Nas mesmas quatro décadas, a produtividade média no país nem sequer dobrou [1].
Pode-se afirmar que a destinação de extensões cada vez maiores de terra ao cultivo da soja, em especial na fronteira agrícola da transição Cerrado-Amazônia e no Cerrado do Matopiba, foi o fator determinante para o aumento da produção brasileira no período. Além das evidentes consequências econômicas (perda de autonomia e diversidade produtiva e incremento da concentração de renda e desigualdades) e ambientais (desmatamento, contaminação, exaustão hídrica e erosão da biodiversidade), a apropriação privada da terra, a concentração fundiária e a violência no campo são a face mais perversa desse processo, também invisibilizada na propaganda do agronegócio. Quiçá o que permita a persistência desse modelo insustentável, e sua legitimação como se fosse inevitável e, pior, desejável, é o que a filósofa indiana Vandana Shiva chamou de “monoculturas da mente”.
Shiva defende que a uniformização e a diversidade não são somente padrões distintos de uso da terra, mas também padrões distintos de formas de pensar e viver. As monoculturas da mente e dos campos buscam a uniformização e rejeitam a diversidade. Elas se espalham com facilidade não porque produzam mais, mas porque permitem maior controle territorial sobre os corpos e as ideias [2].
A cadeia monocultural é um instrumento político que aprisiona outras formas de viver e produzir. Aprisiona também a nossa capacidade de pensar alternativas e de ter horizontes que nos apontem no sentido de outros caminhos ao “pensamento único” associado à racionalidade neoliberal – a que Shiva se refere como a “síndrome” do “não há alternativas”. Se, como afirma ela, as “monoculturas da mente fazem a diversidade desaparecer da percepção e, por consequência, do mundo” [3], o contrário também acontece.
As monoculturas no campo promovem em seu entorno sociedades que rejeitam a diversidade – conservadoras e até reacionárias. A concentração geográfica do êxito eleitoral de Jair Bolsonaro nos municípios com maior área plantada de soja talvez seja o maior testamento dessa relação. Ao mesmo tempo, até setores progressistas muitas vezes parecem ter dificuldade em imaginar um futuro para o país sem o domínio da economia do agronegócio e, dentro dela, da soja.
Uma das expressões das monoculturas da mente é aquilo que a socióloga argentina Maristella Svampa chamou de “consenso das commodities” [4], uma espécie de novo pensamento único na América Latina que teria sucedido o Consenso de Washington, aprofundando o histórico caráter primário exportador das nossas economias. Argumentamos aqui que, associado a este, encontra-se um consenso da logística: uma ênfase nas infraestruturas para a viabilização da extração e escoamento de commodities.
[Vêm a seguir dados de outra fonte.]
(* ===== verification/RustStr.v ===== *)
(** * Rust strings

    The parts of [core::str] and [core::char] that the modelled crates call. A
    [char] is its Unicode scalar value (an [N]) and a [str] is the list of its
    chars, so [str::chars] is the identity; [str::len] is the UTF-8 length,
    computed from the code points. [str::trim] and [char::is_whitespace] use the
    Unicode [White_Space] property and [char::is_control] the category [Cc], both
    written out; the [ascii] family of methods touches code points below 128
    only. *)

From S2P Require Import Prelude.
From stdpp Require Import strings.
From Stdlib Require Export Ascii.
From Stdlib Require Import DecimalString DecimalN.

#[local] Open Scope N_scope.

#[global] Abbreviation char := N (only parsing).
#[global] Abbreviation str := (list N) (only parsing).

(** A string literal of the source. *)
Fixpoint lit (s : string) : str :=
  match s with
  | EmptyString => []
  | String a s => N_of_ascii a :: lit s
  end.

(** A [char] literal of the source. *)
Definition ch (a : ascii) : char := N_of_ascii a.

Arguments ch a%_char_scope : simpl never.
Arguments lit s%_string_scope : simpl never.

(** ** Characters *)

Definition in_range (lo hi c : N) : bool := (lo <=? c) && (c <=? hi).

Definition is_ascii_digit (c : char) : bool := in_range 48 57 c.
Definition is_ascii_uppercase (c : char) : bool := in_range 65 90 c.
Definition is_ascii_lowercase (c : char) : bool := in_range 97 122 c.
Definition is_ascii_alphabetic (c : char) : bool :=
  is_ascii_uppercase c || is_ascii_lowercase c.
Definition is_ascii_alphanumeric (c : char) : bool :=
  is_ascii_alphabetic c || is_ascii_digit c.
Definition is_ascii_hexdigit (c : char) : bool :=
  is_ascii_digit c || in_range 65 70 c || in_range 97 102 c.

(** The [White_Space] property. *)
Definition is_whitespace (c : char) : bool :=
  in_range 9 13 c || (c =? 32) || (c =? 133) || (c =? 160) || (c =? 5760)
  || in_range 8192 8202 c || (c =? 8232) || (c =? 8233) || (c =? 8239)
  || (c =? 8287) || (c =? 12288).

(** The general category [Cc]. *)
Definition is_control (c : char) : bool := in_range 0 31 c || in_range 127 159 c.

Definition to_ascii_lower (c : char) : char :=
  if is_ascii_uppercase c then c + 32 else c.
Definition to_ascii_upper (c : char) : char :=
  if is_ascii_lowercase c then c - 32 else c.

Definition len_utf8 (c : char) : Z :=
  if c <? 128 then 1%Z else if c <? 2048 then 2%Z else if c <? 65536 then 3%Z else 4%Z.

(** A value a Rust [char] can have. *)
Definition is_scalar (c : N) : bool := (c <? 55296) || in_range 57344 1114111 c.

(** ** Strings *)

(** [str::len], in bytes. *)
Definition len (s : str) : Z := foldr (λ c n, (len_utf8 c + n)%Z) 0%Z s.

(** [str::as_bytes]: the UTF-8 encoding. *)
Definition utf8_char (c : char) : list N :=
  if c <? 128 then [c]
  else if c <? 2048 then [192 + c / 64; 128 + c mod 64]
  else if c <? 65536 then [224 + c / 4096; 128 + c / 64 mod 64; 128 + c mod 64]
  else [240 + c / 262144; 128 + c / 4096 mod 64; 128 + c / 64 mod 64; 128 + c mod 64].
Definition as_bytes (s : str) : list N := s ≫= utf8_char.

(** [str::chars().count()]. *)
Definition chars_count (s : str) : Z := Z.of_nat (length s).

Fixpoint drop_while (f : char → bool) (s : str) : str :=
  match s with
  | [] => []
  | c :: s' => if f c then drop_while f s' else s
  end.

Definition trim_start_matches (f : char → bool) (s : str) : str := drop_while f s.
Definition trim_end_matches (f : char → bool) (s : str) : str :=
  reverse (drop_while f (reverse s)).
Definition trim (s : str) : str :=
  trim_end_matches is_whitespace (trim_start_matches is_whitespace s).

Definition trim_start (s : str) : str := trim_start_matches is_whitespace s.
Definition trim_end (s : str) : str := trim_end_matches is_whitespace s.

Definition to_ascii_lowercase (s : str) : str := to_ascii_lower <$> s.
Definition to_ascii_uppercase (s : str) : str := to_ascii_upper <$> s.

Definition str_eqb (s t : str) : bool := bool_decide (s = t).
Definition eq_ignore_ascii_case (s t : str) : bool :=
  str_eqb (to_ascii_lowercase s) (to_ascii_lowercase t).

(** [chars().find(f)]. *)
Definition find_char (f : char → bool) (s : str) : option char := List.find f s.

Fixpoint strip_prefix (p s : str) : option str :=
  match p, s with
  | [], _ => Some s
  | c :: p, d :: s => if c =? d then strip_prefix p s else None
  | _, _ => None
  end.

Definition starts_with (p s : str) : bool :=
  match strip_prefix p s with Some _ => true | None => false end.
Definition ends_with (p s : str) : bool := starts_with (reverse p) (reverse s).

(** [s.strip_suffix(pat)]. *)
Definition strip_suffix (p s : str) : option str :=
  reverse <$> strip_prefix (reverse p) (reverse s).

(** [s.contains(pat)] for a string pattern. *)
Fixpoint contains_str (p s : str) : bool :=
  starts_with p s || match s with [] => false | _ :: s => contains_str p s end.

Definition contains_char (c : char) (s : str) : bool := existsb (N.eqb c) s.

(** [s.split(f)]: one more piece than there are separators. *)
Fixpoint split_on (f : char → bool) (s : str) : list str :=
  match s with
  | [] => [[]]
  | c :: s =>
      if f c then [] :: split_on f s
      else match split_on f s with
           | [] => [[c]]
           | w :: ws => (c :: w) :: ws
           end
  end.

(** [s.split_whitespace()]. *)
Definition split_whitespace (s : str) : list str :=
  List.filter (λ w, negb (bool_decide (w = []))) (split_on is_whitespace s).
No caso do Brasil, a logística da soja tem estado no centro da agenda “pública” de infraestrutura nos últimos anos, em detrimento de alternativas com potencial de dinamizar outras economias e formas de viver e produzir. Divergir do “consenso”, mesmo que sem questioná-lo fundamentalmente, é considerado uma demonstração de ingenuidade ou irracionalidade.
No início de 2019, diante do processo de preparação de leilão para a concessão da Ferrovia Norte-Sul no trecho entre Uruaçu (GO) e Porto Nacional (TO), um procurador do Ministério Público propôs ao Tribunal de Contas da União a revisão do edital de modo a incluir a exigência de oferta de trens regulares de passageiros pela concessionária.
A proposta foi qualificada pelo Ministro de Infraestrutura, Tarcísio de Freitas, como “quixotesca” e “sem cabimento”: “O [procurador] Júlio Marcelo queria trem de passageiro lá, mas não tem demanda para isso. Ele imagina uma pessoa viajando, trabalhando em seu notebook e seu Wi-Fi, mas não estamos fazendo o trajeto de Londres a Paris. Na verdade, a gente está indo de Uruaçu (GO) a Porto Nacional (TO). Você já marcou uma festa com a sua família em Porto Nacional? Não? Eu também não. O que vai passar lá é carga, grão, líquido, fertilizante. É isso que temos de resolver, essa é a vocação da ferrovia“ [5].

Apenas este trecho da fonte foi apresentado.